**** Material for the task
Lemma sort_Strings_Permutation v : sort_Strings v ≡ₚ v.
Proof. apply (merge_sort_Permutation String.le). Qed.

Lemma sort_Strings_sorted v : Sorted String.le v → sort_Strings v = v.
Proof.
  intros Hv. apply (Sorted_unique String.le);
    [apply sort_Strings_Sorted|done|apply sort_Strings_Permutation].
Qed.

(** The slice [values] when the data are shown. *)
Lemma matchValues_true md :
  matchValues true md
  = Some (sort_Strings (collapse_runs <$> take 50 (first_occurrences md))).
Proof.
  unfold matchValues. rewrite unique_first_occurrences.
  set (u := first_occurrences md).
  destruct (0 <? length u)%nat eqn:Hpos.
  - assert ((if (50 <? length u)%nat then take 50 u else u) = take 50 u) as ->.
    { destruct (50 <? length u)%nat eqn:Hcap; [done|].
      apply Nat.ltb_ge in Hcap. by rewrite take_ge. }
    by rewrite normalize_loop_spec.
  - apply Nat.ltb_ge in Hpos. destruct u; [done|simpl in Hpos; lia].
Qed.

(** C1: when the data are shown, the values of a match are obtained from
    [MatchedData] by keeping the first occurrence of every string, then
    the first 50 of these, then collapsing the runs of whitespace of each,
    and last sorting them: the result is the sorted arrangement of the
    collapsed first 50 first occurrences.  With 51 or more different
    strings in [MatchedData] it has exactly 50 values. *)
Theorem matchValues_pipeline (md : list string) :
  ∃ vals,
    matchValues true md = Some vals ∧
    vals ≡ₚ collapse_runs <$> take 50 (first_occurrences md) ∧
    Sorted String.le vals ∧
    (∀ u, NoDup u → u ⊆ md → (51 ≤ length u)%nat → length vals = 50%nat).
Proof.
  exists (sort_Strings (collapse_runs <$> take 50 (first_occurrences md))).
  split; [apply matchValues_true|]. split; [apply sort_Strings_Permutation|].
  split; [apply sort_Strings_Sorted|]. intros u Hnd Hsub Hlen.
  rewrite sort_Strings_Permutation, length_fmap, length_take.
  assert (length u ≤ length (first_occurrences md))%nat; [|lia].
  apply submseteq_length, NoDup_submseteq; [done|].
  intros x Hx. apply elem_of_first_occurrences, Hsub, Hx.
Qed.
********
> _Exercise directions_:
The records above should be restated exactly, line for line.

> _Completed exercise_:
Lemma sort_Strings_Permutation v : sort_Strings v ≡ₚ v.
Proof. apply (merge_sort_Permutation String.le). Qed.

Lemma sort_Strings_sorted v : Sorted String.le v → sort_Strings v = v.
Proof.
  intros Hv. apply (Sorted_unique String.le);
    [apply sort_Strings_Sorted|done|apply sort_Strings_Permutation].
Qed.

(** The slice [values] when the data are shown. *)
Lemma matchValues_true md :
  matchValues true md
  = Some (sort_Strings (collapse_runs <$> take 50 (first_occurrences md))).
Proof.
  unfold matchValues. rewrite unique_first_occurrences.
  set (u := first_occurrences md).
  destruct (0 <? length u)%nat eqn:Hpos.
  - assert ((if (50 <? length u)%nat then take 50 u else u) = take 50 u) as ->.
    { destruct (50 <? length u)%nat eqn:Hcap; [done|].
      apply Nat.ltb_ge in Hcap. by rewrite take_ge. }
    by rewrite normalize_loop_spec.
  - apply Nat.ltb_ge in Hpos. destruct u; [done|simpl in Hpos; lia].
Qed.

(** C1: when the data are shown, the values of a match are obtained from
    [MatchedData] by keeping the first occurrence of every string, then
    the first 50 of these, then collapsing the runs of whitespace of each,
    and last sorting them: the result is the sorted arrangement of the
    collapsed first 50 first occurrences.  With 51 or more different
    strings in [MatchedData] it has exactly 50 values. *)
Theorem matchValues_pipeline (md : list string) :
  ∃ vals,
    matchValues true md = Some vals ∧
    vals ≡ₚ collapse_runs <$> take 50 (first_occurrences md) ∧
    Sorted String.le vals ∧
    (∀ u, NoDup u → u ⊆ md → (51 ≤ length u)%nat → length vals = 50%nat).
Proof.
  exists (sort_Strings (collapse_runs <$> take 50 (first_occurrences md))).
  split; [apply matchValues_true|]. split; [apply sort_Strings_Permutation|].
  split; [apply sort_Strings_Sorted|]. intros u Hnd Hsub Hlen.
  rewrite sort_Strings_Permutation, length_fmap, length_take.
  assert (length u ≤ length (first_occurrences md))%nat; [|lia].
  apply submseteq_length, NoDup_submseteq; [done|].
  intros x Hx. apply elem_of_first_occurrences, Hsub, Hx.
Qed.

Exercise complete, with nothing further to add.